Comparison at a glance
The three paths line up cleanly against each other in a single table:
| Criterion | Teilegutachten | ABE | Einzelabnahme |
|---|---|---|---|
| Typical cost (registration) | 100-300 € | 0 € (no TÜV appointment needed) | 600 € to several thousand € |
| TÜV appointment required? | Yes, brief | No | Yes, extensive |
| Time required | 1-2 weeks | immediate | several weeks |
| When applicable? | for models listed in the document | only with KBA type approval | always, as fallback |
| In a claim or accident | safe once registered | safe, ABE must be carried | safe, registered on Schein |
| On owner change | stays on the Schein | stays with the vehicle | stays on the Schein |
What ends up on the Fahrzeugschein
Whichever path is chosen: for Teilegutachten and Einzelabnahme, the result is documented on the Zulassungsbescheinigung Teil I (Fahrzeugschein), in the remarks field (field 22 on older documents). It typically lists the new rated power in kW, the underlying procedure ("Eintragung gem. § 19 Abs. 3 StVZO" or "Einzelabnahme nach § 21 StVZO") and, depending on the inspector, a reference to the underlying report or protocol.

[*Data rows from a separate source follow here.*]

(** Where a deletion looks: past every row, or in a child with everything to
    its left below the key and everything to its right above it. *)
Lemma lower_bound_spec h ks cs k :
  kids_ok h ks cs → ssorted cmp (kids cs) →
  ∃ i, lower_bound cmp ks k = Some i ∧ all_lt k (kids (take i cs)) ∧
    ((i = length cs) ∨
     (∃ c, cs !! i = Some c ∧ node_ok h c ∧ all_gt k (kids (drop (S i) cs)))).
Proof.
  intros Hk Hs. pose proof (kids_length _ _ _ Hk) as Hlen.
  destruct (partition_exists (λ x, is_lt (cmp x k)) ks) as [j Hp].
  { intros i j x y Hij Hx Hy. pose proof (kids_keys_sorted h ks cs Hk Hs i j x y Hij Hx Hy).
    destruct (cmp y k) eqn:E; try done. intros _. by rewrite (cmp_lt_trans x y k). }
  exists j. unfold lower_bound. rewrite (bs_spec _ _ _ Hp). destruct Hp as [Hj Hp].
  split_and!; [done|..].
  { eapply kids_take_lt; [done..|]. intros i m Hi Hm. specialize (Hp i m Hm).
    rewrite bool_decide_eq_true_2 in Hp by done. by destruct (cmp m k). }
  destruct (decide (j = length cs)) as [|Hne]; [by left|right].
  destruct (lookup_lt_is_Some_2 ks j ltac:(lia)) as [m Hm].
  destruct (lookup_lt_is_Some_2 cs j ltac:(lia)) as [c Hc].
  exists c. split_and!; [done|by eapply kids_lookup|].
  eapply kids_drop_gt; [done..|]. specialize (Hp j m Hm).
  rewrite bool_decide_eq_false_2 in Hp by lia. by destruct (cmp m k).
Qed.

(** The rebalancing that follows the deletion from child [i]. *)
Lemma delete_rebalance h ks cs i child :
  kids_ok h ks cs → i < length cs → node_ok h child ∨ emptied child →
  ∃ ks' cs' ks2,
    (if is_empty_node child then Some ks else m ← max_key child; vec_set i m ks) = Some ks2 ∧
    ('(ks, cs) ← merge_scan i ks2 (<[i := child]> cs);
     '(ks, cs) ← (if decide (i = 0) then Some (ks, cs) else merge_scan (i - 1) ks cs);
     Some (ks, cs)) = Some (ks', cs') ∧
    kids_ok h ks' cs' ∧ length cs' ≤ length cs ∧
    kids cs' = kids (take i cs) ++ elems child ++ kids (drop (S i) cs).
Proof.
  intros Hk Hi Hchild. pose proof (kids_length _ _ _ Hk) as Hlen.
  assert (∃ ks2 ks3 cs3,
    (if is_empty_node child then Some ks else m ← max_key child; vec_set i m ks) = Some ks2 ∧
    merge_scan i ks2 (<[i := child]> cs) = Some (ks3, cs3) ∧
    kids_ok h ks3 cs3 ∧ length cs3 ≤ length cs ∧
    kids cs3 = kids (take i cs) ++ elems child ++ kids (drop (S i) cs))
    as (ks2 & ks3 & cs3 & H1 & H2 & Hk3 & Hl3 & He3).
  { destruct Hchild as [Hok|Hem].
    - destruct (max_key_Some h child Hok) as [m Hm]. rewrite (node_ok_not_empty h) by done.
      rewrite Hm. cbn [mbind option_bind]. rewrite vec_set_Some by lia.
      destruct (merge_scan_spec h i (<[i := m]> ks) (<[i := child]> cs)) as (ks3 & cs3 & E & S);
        [by apply kids_ok_set|].
      destruct S as (Hk3 & He3 & Hl3 & _). rewrite length_insert in Hl3.
      rewrite kids_set in He3 by done. eexists _, ks3, cs3. by split_and!.
    - destruct (emptied_elems child Hem) as (He & -> & Hks). exists ks.
      unfold merge_scan. rewrite list_lookup_insert_eq by done. rewrite Hks. cbn [length].
      rewrite decide_True by lia. destruct (emptied_elems child Hem) as (_ & -> & _).
      rewrite !vec_remove_Some by (rewrite ?length_insert; lia). cbn [mbind option_bind].
      eexists _, _. split_and!; [done|done|..].
      + rewrite <-Nat.add_1_r, drop_insert_succ by done. rewrite take_insert, decide_False by lia.
        rewrite Nat.add_1_r. apply kids_ok_app; [by apply kids_ok_take|by apply kids_ok_drop].
      + rewrite length_app, length_take, length_drop, length_insert. lia.
      + rewrite <-(Nat.add_1_r i), drop_insert_succ by done. rewrite take_insert, decide_False by lia.
        by rewrite kids_app, He, Nat.add_1_r. }
  assert (∃ ks4 cs4,
    (if decide (i = 0) then Some (ks3, cs3) else merge_scan (i - 1) ks3 cs3) = Some (ks4, cs4) ∧
    same_kids h cs3 ks4 cs4) as (ks4 & cs4 & H4 & Hk4 & He4 & Hl4 & _).
  { case_decide; [|by apply merge_scan_spec].
    eexists _, _. split; [done|by apply same_kids_refl]. }
  exists ks4, cs4, ks2. rewrite H1, H2. cbn [mbind option_bind]. rewrite H4.
  cbn [mbind option_bind]. split_and!; [done..|lia|congruence].
Qed.
(** The number of leaves: each round of a [normalize] loop moves to another
    leaf of the snapshot, so one more than it is fuel enough. *)
Fixpoint leaves (n : bnode Row) : nat :=
  match n with
  | Leaf _ => 1
  | Internal _ cs => sum_list (map leaves cs)
  end.

Fixpoint normalize_forward_fuel (fuel : nat) (c : cursor) : option cursor :=
  match fuel with
  | O => None
  | S fuel =>
      match leaf c with
      | None => Some c
      | Some l =>
          if decide (pos c < length (node_keys l)) then Some c
          else c ← next_leaf c; normalize_forward_fuel fuel c
      end
  end.

Definition normalize_forward (c : cursor) : option cursor :=
  normalize_forward_fuel (S (S (leaves (snapshot c)))) c.

Fixpoint normalize_reverse_fuel (fuel : nat) (c : cursor) : option cursor :=
  match fuel with
  | O => None
  | S fuel =>
      match leaf c with
      | None => Some c
      | Some l =>
          if bool_decide (node_keys l ≠ []) && bool_decide (pos c < length (node_keys l))
          then Some c
          else c ← prev_leaf c; normalize_reverse_fuel fuel c
      end
  end.

Definition normalize_reverse (c : cursor) : option cursor :=
  normalize_reverse_fuel (S (S (leaves (snapshot c)))) c.

Definition step (c : cursor) : option cursor :=
  if rev_dir c then
    if decide (pos c = 0) then prev_leaf c else Some (with_pos c (pos c - 1))
  else
    let c := with_pos c (pos c + 1) in
    let in_leaf :=
      match leaf c with
      | Some l => bool_decide (pos c < length (node_keys l))
      | None => false
      end in
    if in_leaf then Some c else next_leaf c.

Definition next_row (c : cursor) : option (cursor * option Row) :=
  c ← (if started c then step c else Some (with_started c));
  Some (c, current c).

(** ** Seeks: [bcmp] compares the bound with a row *)

Context (bcmp : Row → comparison).

Definition child_index_bound (keys : list Row) : option nat :=
  lo ← bs (λ k, is_gt (bcmp k)) keys; clamp_last keys lo.

Definition leaf_lower_bound (keys : list Row) : option nat :=
  bs (λ k, is_gt (bcmp k)) keys.

(** The loop lowers [hi] on [Less] and raises [lo] otherwise. *)
Definition leaf_upper_bound (keys : list Row) : option nat :=
  bs (λ k, negb (is_lt (bcmp k))) keys.

(** The leaf position of [descend_seek]: an exclusive seek skips the one equal
    row. *)
Definition leaf_seek_pos (inclusive : bool) (ks : list Row) : option nat :=
  p ← leaf_lower_bound ks;
  if inclusive then Some p
  else if decide (p < length ks) then
    k ← ks !! p;
    Some (if is_eq (bcmp k) then p + 1 else p)
  else Some p.

Fixpoint descend_seek (inclusive : bool) (n : bnode Row) (c : cursor) : option cursor :=
  match n with
  | Leaf ks =>
      p ← leaf_seek_pos inclusive ks;
      Some (with_leaf (with_pos c p) (Some n))
  | Internal ks cs =>
      idx ← child_index_bound ks;
      r ← lookup_map (λ ch, descend_seek inclusive ch (push_frame c n idx)) cs idx;
      r
  end.

Fixpoint descend_seek_reverse (inclusive : bool) (n : bnode Row) (c : cursor) : option cursor :=
  match n with
  | Leaf ks =>
      j ← (if inclusive then leaf_upper_bound ks else leaf_lower_bound ks);
      let c := with_leaf c (Some n) in
      if decide (j = 0) then prev_leaf c else Some (with_pos c (j - 1))
  | Internal ks cs =>
      idx ← child_index_bound ks;
      r ← lookup_map (λ ch, descend_seek_reverse inclusive ch (push_frame c n idx)) cs idx;
      r
  end.
End cursor.
Arguments cursor : clear implicits.

(** The bound arrives as the comparison it induces. *)
Definition values_from {Row} (t : btree Row) (bound : option (Row → comparison))
    (inclusive : bool) : option (cursor Row) :=
  if decide (size t = 0) then Some (cursor_empty false (root t))
  else
    let c := cursor_empty false (root t) in
    c ← match bound with
        | None => descend_first (root t) c
        | Some b => descend_seek b inclusive (root t) c
        end;
    normalize_forward c.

This entry is the only legally binding proof. Anyone holding only a piece of paper from the tuner at home, with the car never actually registered, is still formally driving without road approval — all three paths only work once the second step (entry on the Fahrzeugschein) has been completed.

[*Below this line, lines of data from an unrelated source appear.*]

(* ===== verification/Partition.v ===== *)
(** * Partition keys ([rust/src/op/partition.rs])

    The limiters keep one state per partition, under a string key made of the
    partition's values.  The key is shown to be exact: two tuples of values have
    the same key exactly when they are identical value by value. *)

From stdpp Require Import base list numbers option sets.
From Stdlib Require Import ZArith Lia Strings.Byte Decimal DecimalPos DecimalZ.
From S2P Require Import Prelude Values Rows Change Storage.

#[local] Open Scope Z_scope.

Definition constraint_matches_partition_key (c : Constraint) (pk : list nat) : bool :=
  (length c =? length pk)%nat &&
  forallb (λ p, existsb (λ e : nat * value, (e.1 =? p)%nat) c) pk.

(** [row.col] and [compare_values] may panic. *)
Definition partition_key_unchanged (old new : row) (pk : list nat) : option bool :=
  try_all (λ c, x ← old !! c; y ← new !! c; is_eq <$> compare_values x y) pk.

(** ** Keys *)

(** [to_string] of an integer: its decimal digits. *)
Fixpoint uint_text (u : Decimal.uint) : list byte :=
  match u with
  | Decimal.Nil => []
  | Decimal.D0 u => x30 :: uint_text u
  | Decimal.D1 u => x31 :: uint_text u
  | Decimal.D2 u => x32 :: uint_text u
  | Decimal.D3 u => x33 :: uint_text u
  | Decimal.D4 u => x34 :: uint_text u
  | Decimal.D5 u => x35 :: uint_text u
  | Decimal.D6 u => x36 :: uint_text u
  | Decimal.D7 u => x37 :: uint_text u
  | Decimal.D8 u => x38 :: uint_text u
  | Decimal.D9 u => x39 :: uint_text u
  end.

Definition integer_text (z : Z) : list byte :=
  match Z.to_int z with
  | Decimal.Pos u => uint_text u
  | Decimal.Neg u => x2d :: uint_text u
  end.

Definition length_text (s : list byte) : list byte := integer_text (Z.of_nat (length s)).

Definition encode_value (v : value) : list byte :=
  match v with
  | Absent => [x61]
  | Null => [x6e]
  | Bool b => [x62; if b then x31 else x30]
  | Int i => x69 :: integer_text i
  | Float f =>
      match float_int_class f with
      | Some i => x69 :: integer_text i
      | None => x66 :: integer_text f
      end
  | Str s => x73 :: length_text s ++ x3a :: s
  | Json s => x6a :: length_text s ++ x3a :: s
  end.

Definition encode_state_key (prefix : list byte) (partition_values : list value) : storage_key :=
  prefix ++ (partition_values ≫= λ v, x1f :: encode_value v).

(** ** Decimal text *)

Definition is_digit (b : byte) : bool :=
  match b with
  | x30 | x31 | x32 | x33 | x34 | x35 | x36 | x37 | x38 | x39 => true
  | _ => false
  end.

(** The text that follows a number does not continue it. *)
Definition ends_number (r : list byte) : Prop :=
  match r with [] => True | b :: _ => is_digit b = false end.

Lemma uint_text_inj u u' r r' :
  ends_number r → ends_number r' → uint_text u ++ r = uint_text u' ++ r' → u = u' ∧ r = r'.
Proof.
  intros Hr Hr'. revert u'. induction u as [|u IH|u IH|u IH|u IH|u IH|u IH|u IH|u IH|u IH|u IH];
    intros [|u'|u'|u'|u'|u'|u'|u'|u'|u'|u']; intros H; cbn in H;
    first [by split|discriminate H|by rewrite H in Hr|by rewrite <-H in Hr'
          |injection H as H; by destruct (IH _ H) as [-> ->]].
Qed.

(** A number that does not start with a sign has a first digit. *)
Lemma to_int_pos_nonnil z u : Z.to_int z = Decimal.Pos u → u ≠ Decimal.Nil.
Proof.
  destruct z as [|p|p]; cbn; intros [= <-]; [done|]. apply DecimalPos.Unsigned.to_uint_nonnil.
Qed.

Lemma uint_text_sign u r t : u ≠ Decimal.Nil → uint_text u ++ r ≠ x2d :: t.
Proof. by destruct u. Qed.

Lemma integer_text_inj z z' r r' :
  ends_number r → ends_number r' → integer_text z ++ r = integer_text z' ++ r' → z = z' ∧ r = r'.
Proof.
  intros Hr Hr'. unfold integer_text.
  destruct (Z.to_int z) as [u|u] eqn:E, (Z.to_int z') as [u'|u'] eqn:E'; intros H; cbn in H.
  - destruct (uint_text_inj _ _ _ _ Hr Hr' H) as [-> ->]. split; [|done]. apply to_int_inj. congruence.
  - by destruct (uint_text_sign u r (uint_text u' ++ r') (to_int_pos_nonnil _ _ E)).
  - by destruct (uint_text_sign u' r' (uint_text u ++ r) (to_int_pos_nonnil _ _ E')).
  - injection H as H. destruct (uint_text_inj _ _ _ _ Hr Hr' H) as [-> ->]. split; [|done].
    apply to_int_inj. congruence.
Qed.

(** ** The key is exact *)

Lemma str_text_inj s s' r r' :
  length_text s ++ x3a :: s ++ r = length_text s' ++ x3a :: s' ++ r' → s = s' ∧ r = r'.
Proof.
  unfold length_text. intros H. apply integer_text_inj in H as [Hlen H]; [|done..].
  injection H as H. apply app_inj_1 in H; [done|]. lia.
Qed.

(** The class of a value that its text is made of. *)
Inductive value_class : Type :=
  | ClAbsent
  | ClNull
  | ClBool (b : bool)
  | ClInt (i : Z)
  | ClFloat (bits : Z)
  | ClStr (s : list byte)
  | ClJson (s : list byte).

Definition class_of (v : value) : value_class :=
  match v with
  | Absent => ClAbsent
  | Null => ClNull
  | Bool b => ClBool b
  | Int i => ClInt i
  | Float f => match float_int_class f with Some i => ClInt i | None => ClFloat f end
  | Str s => ClStr s
  | Json s => ClJson s
  end.

Definition class_text (c : value_class) : list byte :=
  match c with
  | ClAbsent => [x61]
  | ClNull => [x6e]
  | ClBool b => [x62; if b then x31 else x30]
  | ClInt i => x69 :: integer_text i
  | ClFloat f => x66 :: integer_text f
  | ClStr s => x73 :: length_text s ++ x3a :: s
  | ClJson s => x6a :: length_text s ++ x3a :: s
  end.

Lemma encode_value_class v : encode_value v = class_text (class_of v).
Proof. destruct v as [| |b|i|f|s|s]; try done. cbn. by destruct (float_int_class f). Qed.

Lemma class_text_inj c c' r r' :
  ends_number r → ends_number r' → class_text c ++ r = class_text c' ++ r' → c = c' ∧ r = r'.
Proof.
  intros Hr Hr'. destruct c, c'; cbn [class_text app]; intros H; cbn in H; try discriminate H;
    injection H as H.
  - done.
  - done.
  - by destruct b, b0.
  - by destruct (integer_text_inj _ _ _ _ Hr Hr' H) as [-> ->].
  - by destruct (integer_text_inj _ _ _ _ Hr Hr' H) as [-> ->].
  - rewrite <-!(assoc_L (++)) in H. by destruct (str_text_inj _ _ _ _ H) as [-> ->].
  - rewrite <-!(assoc_L (++)) in H. by destruct (str_text_inj _ _ _ _ H) as [-> ->].
Qed.

Lemma f64_total_cmp_bits (x y : f64) : f64_total_cmp x y = Eq → x = y.
Proof.
  intros H%Z.compare_eq. apply f64_eq. pose proof (f64_is_wf x) as Hx. pose proof (f64_is_wf y) as Hy.
  unfold f64_wf in *. revert H. unfold f64_total_key, f64_is_sign_negative, f64_bits.
  assert (∀ z : Z, 0 ≤ z < 2 ^ 64 → 2 ^ 63 ≤ z → z mod 2 ^ 63 = z - 2 ^ 63) as Hmod.
  { intros z Hz Hs. rewrite <-(Z_mod_plus_full z (-1)). rewrite Z.mod_small; lia. }
  destruct (Z.leb_spec (2 ^ 63) x), (Z.leb_spec (2 ^ 63) y).
  - rewrite !Hmod by done. lia.
  - rewrite (Hmod x), (Z.mod_small y) by lia. lia.
  - rewrite (Hmod y), (Z.mod_small x) by lia. lia.
  - rewrite !Z.mod_small by lia. lia.
Qed.

Lemma class_of_identical v w : class_of v = class_of w ↔ values_identical v w = true.
Proof.
  assert (∀ (i : i64) (f : f64), float_int_class f = Some (i64_Z i) ↔ compare_int_f64 i f = Eq) as Hif.
  { intros i f. rewrite float_int_class_spec. pose proof (i64_is_wf i). tauto. }
  assert (∀ (i : i64) (f : f64), match float_int_class f with Some j => ClInt j | None => ClFloat f end
    = ClInt i ↔ compare_int_f64 i f = Eq) as Hcl.
  { intros i f. rewrite <-Hif. destruct (float_int_class f); split; congruence. }
  assert (∀ x y : list byte, bool_decide (x = y) = true ↔ x = y) as Hb by (intros; apply bool_decide_eq_true).
  destruct v as [| |b|i|f|s|s], w as [| |b'|j|g|s'|s']; cbn [class_of values_identical];
    try (split; [try (by destruct (float_int_class _))|]; done).
  - split; [intros [= ->]; by destruct b'|by intros ->%eqb_prop].
  - rewrite Z.eqb_eq. split; [by intros [= ->]|by intros ->].
  - rewrite is_eq_true, <-Hcl. by split; intros ->.
  - rewrite is_eq_true. apply Hcl.
  - rewrite is_eq_true. split; [|by intros ->%f64_total_cmp_bits].
    destruct (float_int_class f) as [i|] eqn:Ef, (float_int_class g) as [j|] eqn:Eg; try done.
    + intros [= ->]. apply float_int_class_spec in Ef as [Hj Ef], Eg as [_ Eg].
      rewrite compare_int_f64_key in Ef, Eg by done. apply Z.compare_eq in Ef, Eg.
      rewrite f64_total_cmp_key by apply f64_is_wf. rewrite <-Ef, <-Eg. apply Z.compare_refl.
    + intros [= H]. rewrite H. apply Z.compare_refl.
  - rewrite Hb. split; congruence.
  - rewrite Hb. split; congruence.
Qed.

Lemma encode_values_inj vs ws :
  (vs ≫= λ v, x1f :: encode_value v) = (ws ≫= λ v, x1f :: encode_value v) ↔
  Forall2 (λ v w, values_identical v w = true) vs ws.
Proof.
  assert (∀ us : list value, ends_number (us ≫= λ v, x1f :: encode_value v)) as Hend by (by intros []).
  split.
  - revert ws. induction vs as [|v vs IH]; intros [|w ws]; cbn; intros H; try done.
    injection H as H. rewrite !encode_value_class in H.
    apply class_text_inj in H as [Hc H]; [|apply Hend..]. constructor; [by apply class_of_identical|].
    by apply IH.
  - induction 1 as [|v w vs ws Hv _ IH]; [done|]. cbn. rewrite IH, !encode_value_class.
    apply class_of_identical in Hv. by rewrite Hv.
Qed.

(** ** The constraint made of a row's partition columns *)

Lemma constraint_for_values (pk : list nat) (r : row) (c : Constraint) :
  mapM (λ col, v ← r !! col; Some (col, v)) pk = Some c →
  mapM (λ col, r !! col) pk = Some (map snd c) ∧ map fst c = pk ∧
  Forall (λ e : nat * value, r !! e.1 = Some e.2) c.
Proof.
  intros H%mapM_Some. induction H as [|col e pk c Hc H IH]; [done|].
  apply bind_Some in Hc as (v & Hv & [= <-]). destruct IH as (IH1 & IH2 & IH3).
  split_and!; [|by rewrite <-IH2|by constructor].
  cbn [mapM map snd]. rewrite Hv. cbn. unfold mbind in IH1. rewrite IH1. done.
Qed.

Lemma assoc_row (r : row) (c : Constraint) col v :
  Forall (λ e : nat * value, r !! e.1 = Some e.2) c → (col, v) ∈ c → assoc c col = Some v.
Proof.
  intros Hr Hin. rewrite Forall_forall in Hr. destruct (assoc c col) as [w|] eqn:E.
  - apply assoc_Some_elem in E. pose proof (Hr _ E). pose proof (Hr _ Hin). cbn in *. congruence.
  - apply assoc_None in E. destruct E. apply list_elem_of_fmap. by exists (col, v).
Qed.

(** A state key is exact: under one prefix two tuples of partition values
    have the same key exactly when they are identical value by value, an integer
    and the float equal to it included, tuples of different length never. *)
Theorem encode_state_key_exact (prefix : list byte) (vs ws : list value) :
  encode_state_key prefix vs = encode_state_key prefix ws ↔
  Forall2 (λ v w, values_identical v w = true) vs ws.
Proof.
  rewrite <-encode_values_inj. unfold encode_state_key. split; [apply app_inv_head|by intros ->].
Qed.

What you must receive from the tuner
Before any money changes hands, the tuner should state in writing which of the three paths applies to your car. With a Teilegutachten, a copy of the document is part of the standard delivery — not "you'll get it at the appointment", but up front as a PDF. With an Einzelabnahme, a written estimate of expected costs and the necessary measurement steps belongs in the package. Anyone who dodges this question, or says "we have contacts for that" without naming the procedure, is not selling a registration-ready tune; they are selling a risk.
Bottom line
Teilegutachten is the fast path, ABE is the textbook ideal, Einzelabnahme is the universal fallback — and the third one is what holds the German tuning landscape together legally, because it works even for rare configurations. In day-to-day work on the BMW G- and F-series, the Teilegutachten is usually the answer. Anyone ordering a software tune should hold the document in hand beforehand and book the appointment with the aaS or PI directly. The car then stays registered, insured and on the safe side — and the tune is recorded on the Fahrzeugschein where it counts in a dispute.